Exercise directions >> From the first line of the records down to the one that holds "exists v0, copy_of", transcribe each line exactly and add nothing.

Records to use >>
Lemma own_copy_obj s ws w l : cur_wrt_set (tvlog (self s)) = ws -> wrt_sets (sh s) !! ws = Some w ->
  (forall c, c ∈ l -> start_tail_cnt w <= c <= t_tail_cnt (tvlog (self s))) ->
  forall o, own_copy s l o -> own_obj s o.
Proof. intros <- Hw Hl o (c & Hc & ->). exists w, c. split; [done |]. split; [by apply Hl | done]. Qed.

Lemma others_tx_kept s s' ws w l : others_tx s s' -> cur_wrt_set (tvlog (self s)) = ws -> wrt_sets (sh s) !! ws = Some w ->
  (forall c, c ∈ l -> start_tail_cnt w <= c <= t_tail_cnt (tvlog (self s))) ->
  start_tail_cnt w <= t_tail_cnt (tvlog (self s)) -> ws = tvlog_obj (tvlog (self s)) (start_tail_cnt w) ->
  others_kept ws l s s'.
Proof.
  intros [O1 O2 O3 O4 O5 O6 O7 O8 O9 O10] Hcur Hw Hl Hle Hws. pose proof (own_copy_obj s ws w l Hcur Hw Hl) as Hown.
  rewrite Hcur in O2. split; try done.
  - apply O4. exists w, (start_tail_cnt w). rewrite Hcur. split; [done |]. split; [lia | done].
  - intros o Ho. by apply O4, Hown.
  - intros p v Hv Ho. destruct (O5 p v Hv (Hown _ Ho)) as (v' & A & B & C & D). exists v'. do 3 (split; [done |]).
    destruct D as [D | [D1 D2]]; [by left | right]. split; [done |]. intros Ho'. by apply D2, Hown.
  - intros p v' Hv Ho. by apply (O6 p v' Hv), Hown.
Qed.

(** * The locks of a transaction, while it adds an entry *)

(** [locked], when the entries of [l] are locks and those of [l'] are to be *)
Record locked_in (l l' : list Z) (s : st) : Prop := {
  lin_lock : forall c h0, c ∈ l -> entry_at s c = Some h0 -> o_type (c_hdr h0) = TYPE_COPY ->
    exists v0, copy_of s c h0 v0 /\ v_lock v0 = tvlog_obj (tvlog (self s)) c;
  lin_only : forall p v, vhdrs (sh s) !! p = Some v -> own_copy s l' (v_lock v) ->
    exists c h0, c ∈ l /\ copy_of s c h0 v /\ c_act_vhdr (cpy_hdr h0) = p;
  lin_old : forall c h0 v0, c ∈ l -> copy_of s c h0 v0 -> v_copy v0 <> NULL ->
    ~ own_copy s l' (v_copy v0) /\ exists k, clk_of s (v_copy v0) = Some k /\ k <> MAX_VERSION }.

Lemma locked_in_all ws l s : locked ws l s <-> locked_in l l s.
Proof. split; intros [A B C]; by split. Qed.

Lemma own_copy_sub s l l' o : l ⊆ l' -> own_copy s l o -> own_copy s l' o.
Proof. intros Hs (c & Hc & E). exists c. split; [by apply Hs | done]. Qed.

Lemma locked_in_sub l l' s : l ⊆ l' -> locked_in l l' s -> locked_in l l s.
Proof.
  intros Hs [A B C]. split; [done | |].
  - intros p v Hv Ho. apply (B p v Hv). by eapply own_copy_sub.
  - intros c h0 v0 Hc Hcv Hn. destruct (C c h0 v0 Hc Hcv Hn) as [C1 C2]. split; [| done]. intros Ho. by eapply C1, own_copy_sub.
Qed.

Lemma clk_of_others ws l s s' o k : others_kept ws l s s' -> clk_of s o = Some k -> k <> MAX_VERSION -> clk_of s' o = Some k.
Proof.
  intros Ho Hk Hne. unfold clk_of in *. destruct (heap (sh s) !! o) as [[|c]|] eqn:E; try done. injection Hk as Hk.
  destruct (oth_copies _ _ _ _ Ho o c E) as (c' & -> & Hc). by rewrite Hc, Hk by congruence.
Qed.

Lemma locked_in_others ws l l' s s' : l ⊆ l' -> others_kept ws l' s s' -> locked_in l l' s -> locked_in l l' s'.
Proof.
  intros Hs Ho [A B C]. pose proof (fun c Hc => entry_at_others ws l' s s' c Ho (Hs c Hc)) as He.
  pose proof (oth_self _ _ _ _ Ho) as Es.
  assert (Hown : forall o, own_copy s' l' o <-> own_copy s l' o) by (intros o; by apply own_copy_self).
  assert (Hlk : forall c h0, c ∈ l -> entry_at s c = Some h0 -> o_type (c_hdr h0) = TYPE_COPY ->
    exists v0 v', copy_of s c h0 v0 /\ copy_of s' c h0 v' /\ v_lock v' = tvlog_obj (tvlog (self s)) c /\
      (v_copy v' = v_copy v0 \/ v_copy v' = NULL)).
  { intros c h0 Hc Hh Ht. destruct (A c h0 Hc Hh Ht) as (v0 & Hcv & El). pose proof Hcv as (_ & _ & Hv0).
    assert (Hl0 : own_copy s l' (v_lock v0)) by (rewrite El; exists c; split; [by apply Hs | done]).
    destruct (oth_locked _ _ _ _ Ho _ v0 Hv0 Hl0) as (v' & Hv' & El' & _ & Hcp). exists v0, v'. split; [done |].
    split; [split; [by rewrite He | done] |]. split; [congruence |]. destruct Hcp as [-> | [-> _]]; auto. }
  split.
  - intros c h0 Hc Hh Ht. rewrite He in Hh by done. destruct (Hlk c h0 Hc Hh Ht) as (_ & v' & _ & Hcv' & El & _).
    exists v'. by rewrite Es.
  - intros p v' Hv' Hl. apply Hown in Hl. destruct (oth_lock _ _ _ _ Ho p v' Hv' Hl) as (v & Hv & El). rewrite <- El in Hl.
    destruct (B p v Hv Hl) as (c & h0 & Hc & (Hh & Ht & _) & Ep). exists c, h0. split; [done |]. split; [| done].
    split; [by rewrite He | by rewrite Ep].
  - intros c h0 v' Hc (Hh & Ht & Hv') Hn. rewrite He in Hh by done.
    destruct (Hlk c h0 Hc Hh Ht) as (v0 & v1 & Hcv & (_ & _ & Hv1) & _ & Hcp). assert (v1 = v') as -> by congruence.
    destruct Hcp as [Hcp | ?]; [| done]. rewrite Hcp in Hn |- *. destruct (C c h0 v0 Hc Hcv Hn) as [C1 (k & C2 & C3)].
    split; [by rewrite Hown |]. exists k. split; [by eapply clk_of_others | done].
Qed.

(** * Facts: the new entry *)

(** the counts from the tail on that an append may write are no newest version
    and no lock *)
Definition log_free (n : Z) (s : st) : Prop :=
  forall x p v, t_tail_cnt (tvlog (self s)) <= x < t_tail_cnt (tvlog (self s)) + n -> vhdrs (sh s) !! p = Some v ->
    v_lock v <> tvlog_obj (tvlog (self s)) x /\ v_copy v <> tvlog_obj (tvlog (self s)) x.

(** the counts that an append adds when the tail is at [cnt] *)
Definition added (cnt size : Z) : list Z :=
  if wraps_at cnt (copy_size size) then [cnt; alloc_at cnt size] else [alloc_at cnt size].

Lemma added_range cnt size x : small_object size -> tail_ok cnt -> x ∈ added cnt size ->
  cnt <= x <= alloc_at cnt size /\ alloc_at cnt size < cnt + (2 * copy_size size + ws_reserve).
Proof.
  intros Hs Ht Hx. pose proof (append_turn cnt size Hs Ht). destruct (alloc_at_ok cnt size Hs Ht) as (_ & A & _).
  pose proof (append_size_bounds cnt size Hs Ht) as (_ & B & _). unfold small_object in Hs.
  unfold added in Hx. destruct (wraps_at _ _); [apply elem_of_cons in Hx as [-> | ->%list_elem_of_singleton] |
    apply list_elem_of_singleton in Hx as ->]; lia.
Qed.

Lemma append_state_frame p size s o :
  (forall x, x ∈ added (t_tail_cnt (tvlog (self s))) size -> o <> tvlog_obj (tvlog (self s)) x) ->
  heap (sh (append_state p size s)) !! o = heap (sh s) !! o.
Proof.
  unfold added, append_state, alloc_state. intros Ho. destruct (wraps_at _ _); cbn.
  - rewrite !lookup_insert_ne by (symmetry; apply Ho; elems). done.
  - rewrite !lookup_insert_ne by (symmetry; apply Ho; elems). done.
Qed.

Lemma append_state_data p size s : obj_data (sh (append_state p size s)) = obj_data (sh s).
Proof. unfold append_state, alloc_state. by destruct (wraps_at _ _). Qed.

Lemma append_state_obj p size s x :
  tvlog_obj (tvlog (self (append_state p size s))) x = tvlog_obj (tvlog (self s)) x.
Proof. unfold tvlog_obj, tvlog_at. by rewrite (proj1 (append_state_fields p size s)). Qed.

(** after the first half of an append the locks are as before, and the new
    entries are none of them *)
Lemma append_locked_in s ws w l p size :
  writing s ws w l -> locked ws l s -> small_object size -> entry_room s (start_tail_cnt w) size ->
  log_free (2 * copy_size size + ws_reserve) s ->
  locked_in l (l ++ added (t_tail_cnt (tvlog (self s))) size) (append_state p size s).
Proof.
  intros Hw [A B C] Hs [Hr _] Hf. pose proof (wr_tail _ _ _ _ Hw) as Ht. set (cnt := t_tail_cnt (tvlog (self s))) in *.
  destruct (writing_path s ws w l Hw) as (c0 & Hc0 & Hp). pose proof (path_bounds _ _ _ _ Hp) as [_ Hb]. fold cnt in Hb.
  destruct (wr_start _ _ _ _ Hw) as [Hst _]. fold cnt in Hst.
  destruct (alloc_at_ok cnt size Hs Ht) as (_ & A2 & _ & _). pose proof (append_turn cnt size Hs Ht) as At.
  pose proof (append_size_bounds cnt size Hs Ht) as (_ & Bs & _). rewrite ws_reserve_eq in *. pose proof Hs as Hs'. unfold small_object in Hs'.
  assert (Hent : forall x, x ∈ l -> entry_at (append_state p size s) x = entry_at s x).
  { intros x Hx. specialize (Hb x Hx). rewrite append_state_entry; fold cnt; [| done | done | lia | lia].
    by rewrite !decide_False by lia. }
  destruct (append_state_fields p size s) as (_ & _ & Ev & _).
  assert (Hcp : forall c h v, c ∈ l -> copy_of (append_state p size s) c h v <-> copy_of s c h v).
  { intros c h v Hc. unfold copy_of. by rewrite Hent, Ev by done. }
  assert (Hown : forall o, own_copy (append_state p size s) (l ++ added cnt size) o ->
    own_copy s l o \/ exists x, x ∈ added cnt size /\ o = tvlog_obj (tvlog (self s)) x).
  { intros o (x & [Hx | Hx]%elem_of_app & E); rewrite append_state_obj in E; [left; by exists x | right; by exists x]. }
  assert (Hnew : forall x q v, x ∈ added cnt size -> vhdrs (sh s) !! q = Some v ->
    v_lock v <> tvlog_obj (tvlog (self s)) x /\ v_copy v <> tvlog_obj (tvlog (self s)) x).
  { intros x q v Hx Hv. apply (Hf x q v); [| done]. fold cnt. pose proof (added_range cnt size x Hs Ht Hx). rewrite ws_reserve_eq in *. lia. }
  split.
  - intros c h0 Hc He Htp. rewrite Hent in He by done. destruct (A c h0 Hc He Htp) as (v0 & Hcv & El). exists v0.
    by rewrite Hcp, append_state_obj.
  - intros q v Hv Ho. rewrite Ev in Hv. apply Hown in Ho as [Ho | (x & Hx & E)]; [| by destruct (Hnew x q v Hx Hv)].
    destruct (B q v Hv Ho) as (c & h0 & Hc & Hcv & Ep). exists c, h0. by rewrite Hcp.
  - intros c h0 v0 Hc Hcv Hn. rewrite Hcp in Hcv by done. destruct (C c h0 v0 Hc Hcv Hn) as [C1 C2]. pose proof Hcv as (_ & _ & Hv0).
    assert (Hno : forall x, x ∈ added cnt size -> v_copy v0 <> tvlog_obj (tvlog (self s)) x) by (intros x Hx; by apply (Hnew x _ v0 Hx Hv0)).
    split; [| by unfold clk_of; rewrite append_state_frame]. intros [Ho | (x & Hx & E)]%Hown; [done | by apply (Hno x)].
Qed.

Task output >>
Lemma own_copy_obj s ws w l : cur_wrt_set (tvlog (self s)) = ws -> wrt_sets (sh s) !! ws = Some w ->
  (forall c, c ∈ l -> start_tail_cnt w <= c <= t_tail_cnt (tvlog (self s))) ->
  forall o, own_copy s l o -> own_obj s o.
Proof. intros <- Hw Hl o (c & Hc & ->). exists w, c. split; [done |]. split; [by apply Hl | done]. Qed.

Lemma others_tx_kept s s' ws w l : others_tx s s' -> cur_wrt_set (tvlog (self s)) = ws -> wrt_sets (sh s) !! ws = Some w ->
  (forall c, c ∈ l -> start_tail_cnt w <= c <= t_tail_cnt (tvlog (self s))) ->
  start_tail_cnt w <= t_tail_cnt (tvlog (self s)) -> ws = tvlog_obj (tvlog (self s)) (start_tail_cnt w) ->
  others_kept ws l s s'.
Proof.
  intros [O1 O2 O3 O4 O5 O6 O7 O8 O9 O10] Hcur Hw Hl Hle Hws. pose proof (own_copy_obj s ws w l Hcur Hw Hl) as Hown.
  rewrite Hcur in O2. split; try done.
  - apply O4. exists w, (start_tail_cnt w). rewrite Hcur. split; [done |]. split; [lia | done].
  - intros o Ho. by apply O4, Hown.
  - intros p v Hv Ho. destruct (O5 p v Hv (Hown _ Ho)) as (v' & A & B & C & D). exists v'. do 3 (split; [done |]).
    destruct D as [D | [D1 D2]]; [by left | right]. split; [done |]. intros Ho'. by apply D2, Hown.
  - intros p v' Hv Ho. by apply (O6 p v' Hv), Hown.
Qed.

(** * The locks of a transaction, while it adds an entry *)

(** [locked], when the entries of [l] are locks and those of [l'] are to be *)
Record locked_in (l l' : list Z) (s : st) : Prop := {
  lin_lock : forall c h0, c ∈ l -> entry_at s c = Some h0 -> o_type (c_hdr h0) = TYPE_COPY ->
    exists v0, copy_of s c h0 v0 /\ v_lock v0 = tvlog_obj (tvlog (self s)) c;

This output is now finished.